Stop subverting the Web
Web apps should be RESTful
In March 1999, nine years after the first website, Microsoft quietly transformed the Web. With the introduction of the IXMLHTTPRequest object, Tim Berners-Lee’s stateless document retrieval system became a (slightly clunky) stateful application delivery system.
But beyond the elimination of a handful of page refreshes — this really didn’t have much of an effect. During the following ten years, as companies migrated applications to the Web, applications typically still followed the old stateless server-driven approach. Web technologies were just not powerful enough, and browsers too darn inconsistent to do it any other way (although there were exceptions such as Gmail).
And until recently, if web developers did attempt something more involved, the prevailing mindset was that user agents without JavaScript should be supported as a matter of best practice.
The traditional stateless model of websites continued to function.
Today, all the main browsers are roughly standards compliant and provide a consistent platform upon which to build complex applications. But this brings with it a certain responsibility for implementors. As developers, we now have the ability to completely subvert the original hypermedia nature of the Web.
Positive Externalities
The design philosophy behind the Web is REST. There is even a four-point scale so you can see how far you have strayed from the ideal.
In web application terms, making your application RESTful involves using HTML anchor and link tags to provide hyperlinks between documents, and HTML form tags to perform actions against resources. If you do this, both humans and computers can better understand your application — and you get lots of helpful side-effects. Such as:
- Search engine indexing
- Different content rendering modes in browsers to improve readability and accessibility
- Support for a wider variety of user agents (for example, cars, translation services, and mobile devices)
- Enabling the sharing of specific information within your application via URLs (and shortening services)
- Giving the user a sense of confidence in their location within your application via the browser address bar
- Improved discoverability, through enabling users to navigate either via hyperlinks presented to them or through educated guesses based on a consistent URL scheme
In short, REST and is an important part of what made the Web so successful in the first place.
The point of it all
Unfortunately, there is an emerging trend amongst web applications that seems to dismiss the hypermedia roots of the Web as anachronistic — an annoyance to be tolerated. And in so doing, they spectacularly miss the point.
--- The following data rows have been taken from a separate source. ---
(** * True Runtime Profiler: a shallow embedding of [true_runtime_profiler.py]

    The development follows the source file top to bottom:
    - the fragment of Python the profiler relies on (strings, values,
      [repr], [eval], exceptions);
    - a small state-and-exception monad for the calls that touch the
      outside world (printing, the collector process, the file system);
    - the profiler itself: [_get_input_for_function],
      [profile_function_in_runtime], [profile_full_python] and [main];
    - the properties of the specification, stated on those definitions. *)

From Stdlib Require Import ZArith NArith String Ascii List Bool Lia.
From Stdlib Require Import Decimal DecimalString DecimalFacts DecimalPos DecimalZ.
From stdpp Require Import base option list gmap strings.

Local Open Scope Z_scope.
Set Warnings "-register-all".

(* ===================================================================== *)
(** ** Characters and strings                                             *)
(* ===================================================================== *)

(** A Python [str] is modelled as a Rocq [string]; each character stands
    for the code point with the same number (0 to 255). *)

Definition chr (n : N) : ascii := ascii_of_N n.
Definition ord (c : ascii) : N := N_of_ascii c.

Definition NUL : ascii := chr 0.
Definition TAB : ascii := chr 9.
Definition LF : ascii := chr 10.
Definition CR : ascii := chr 13.
Definition BACKSLASH : ascii := chr 92.
Definition SQUOTE : ascii := chr 39.
Definition DQUOTE : ascii := chr 34.

Definition NL : string := String LF EmptyString.

(** [str.isspace] on code points below 256. *)
Definition is_space (c : ascii) : bool :=
  let n := ord c in
  ((9 <=? n) && (n <=? 13) || (28 <=? n) && (n <=? 32)
   || (n =? 133) || (n =? 160))%N.

Definition is_digit (c : ascii) : bool :=
  let n := ord c in ((48 <=? n) && (n <=? 57))%N.

Definition is_alpha (c : ascii) : bool :=
  let n := ord c in
  ((65 <=? n) && (n <=? 90) || (97 <=? n) && (n <=? 122) || (n =? 95))%N.

(** Characters that continue an identifier or a number token. *)
Definition is_word (c : ascii) : bool := is_alpha c || is_digit c.

Fixpoint lstrip (s : string) : string :=
  match s with
  | EmptyString => EmptyString
  | String c s' => if is_space c then lstrip s' else s
  end.

(** [rstrip] drops the longest all-space suffix. *)
Fixpoint rstrip (s : string) : string :=
  match s with
  | EmptyString => EmptyString
  | String c s' =>
      match rstrip s' with
      | EmptyString => if is_space c then EmptyString else String c EmptyString
      | r => String c r
      end
  end.

(** [s.strip()] *)
Definition strip (s : string) : string := rstrip (lstrip s).

(** [s.startswith(p)] *)
Fixpoint startswith (p s : string) : bool :=
  match p, s with
  | EmptyString, _ => true
  | String a p', String b s' => Ascii.eqb a b && startswith p' s'
  | String _ _, EmptyString => false
  end.

(** [p in s] on strings. *)
Fixpoint contains (p s : string) : bool :=
  startswith p s ||
  match s with
  | EmptyString => false
  | String _ s' => contains p s'
  end.

Fixpoint drop_chars (n : nat) (s : string) : string :=
  match n, s with
  | O, _ => s
  | S n', String _ s' => drop_chars n' s'
  | S _, EmptyString => EmptyString
  end.

(** [s.split(sep, 1)] for a non-empty separator: the text before the first
    occurrence and the text after it, or [s] alone when there is none. *)
Fixpoint split_once_aux (sep s : string) (before : string -> string)
  : list string :=
  if startswith sep s then
    [before EmptyString; drop_chars (String.length sep) s]
  else
    match s with
    | EmptyString => [before EmptyString]
    | String c s' => split_once_aux sep s' (fun t => before (String c t))
    end.

Definition split_once (sep s : string) : list string :=
  split_once_aux sep s (fun t => t).

(** [sep.join(parts)] *)
Fixpoint join (sep : string) (parts : list string) : string :=
  match parts with
  | [] => EmptyString
  | [p] => p
  | p :: ps => p +:+ sep +:+ join sep ps
  end.

(** ['='*n] and the like. *)
Fixpoint repeat_char (c : ascii) (n : nat) : string :=
  match n with
  | O => EmptyString
  | S n' => String c (repeat_char c n')
  end.

(** Decimal text of an integer, as [str(n)] and [repr(n)] give it. *)
Definition str_int (z : Z) : string := NilZero.string_of_int (Z.to_int z).

(* ===================================================================== *)
(** ** Python values, [repr] and [eval]                                   *)
(* ===================================================================== *)

(** The values a handler exchanges with the profiler.  Dictionaries keep
    their insertion order and are keyed by strings, as the input payloads
    of the table below are.  [PObj r] is an object of any other class (a
    float, a tuple, a dictionary with other keys, an instance of a class of
    the workload); [r] is the text its [__repr__] returns, and its [str]
    and truth value are taken to be the defaults ([str] is [repr], the
    object is true).  Writing a value with [repr] or [str] is taken to
    succeed: the limits of the interpreter on that side (no conversion of an
    integer of more than 4300 digits since CPython 3.11, the recursion limit
    on a deeply nested value) are not modelled; on the reading side they
    are, see [within_limits]. *)
Inductive pyval : Type :=
| PNone
| PBool (b : bool)
| PInt (z : Z)
| PStr (s : string)
| PList (l : list pyval)
| PDict (kvs : list (string * pyval))
| PObj (r : string).

(** Truth value of an object, as [if x:] tests it. *)
Definition truthy (v : pyval) : bool :=
  match v with
  | PNone => false
  | PBool b => b
  | PInt z => negb (z =? 0)
  | PStr s => negb (String.eqb s EmptyString)
  | PList l => match l with [] => false | _ => true end
  | PDict kvs => match kvs with [] => false | _ => true end
  | PObj _ => true
  end.

(** [x is not None] *)
Definition is_not_None (v : pyval) : bool :=
  match v with PNone => false | _ => true end.

(** *** [repr] *)

Fixpoint has_char (c : ascii) (s : string) : bool :=
  match s with
  | EmptyString => false
  | String a s' => Ascii.eqb a c || has_char c s'
  end.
The point of the web is sharing — both with humans and computers. If you want to send me a link to a used car, then you can. If you want to copy all the text from a news article to paste into an email, you can. And if googlebot wants to build a model of your website or web application so that users can more quickly find the information they need, it can.
If you are not careful in your application implementation, these positive externalities are quickly lost and your application is the worse for it.
Abuse
If you want a good example of how not to create a web application, you really don’t have to travel very far. In fact you’re probably already there in another browser tab — and they really should know better.
I am talking about LinkedIn.
It’s bemusing. They must have some intelligent people working for them or their contact suggestion algorithm wouldn’t creep me out so much. But said overachievers are clearly not working on the web application itself. Try logging-in and navigating to your profile page. Then click the big Edit button. Now hit the back button. Boom — you are back on the hompage.
Or try deep-linking into a profile. Sometimes this actually works. Other times, not so much. End result: a vague sense of ennui every time you use the site.
The Challenge
From a technical stand-point, being a good Web citizen is straightforward: deep linking works, meaningful URLs, back and forward buttons work as expected and so-on.
Instead, the real challenge is the shift in mindset. Do you accept that you are building a hypermedia application? Do you want to be a good citizen of the Web or not? Because frankly, it’s going to take a little extra work.
If you’re developing an application using HTML, JavaScript and CSS then you should understand and respect the principles behind the Web.
If you don’t, you may as well write a Java applet.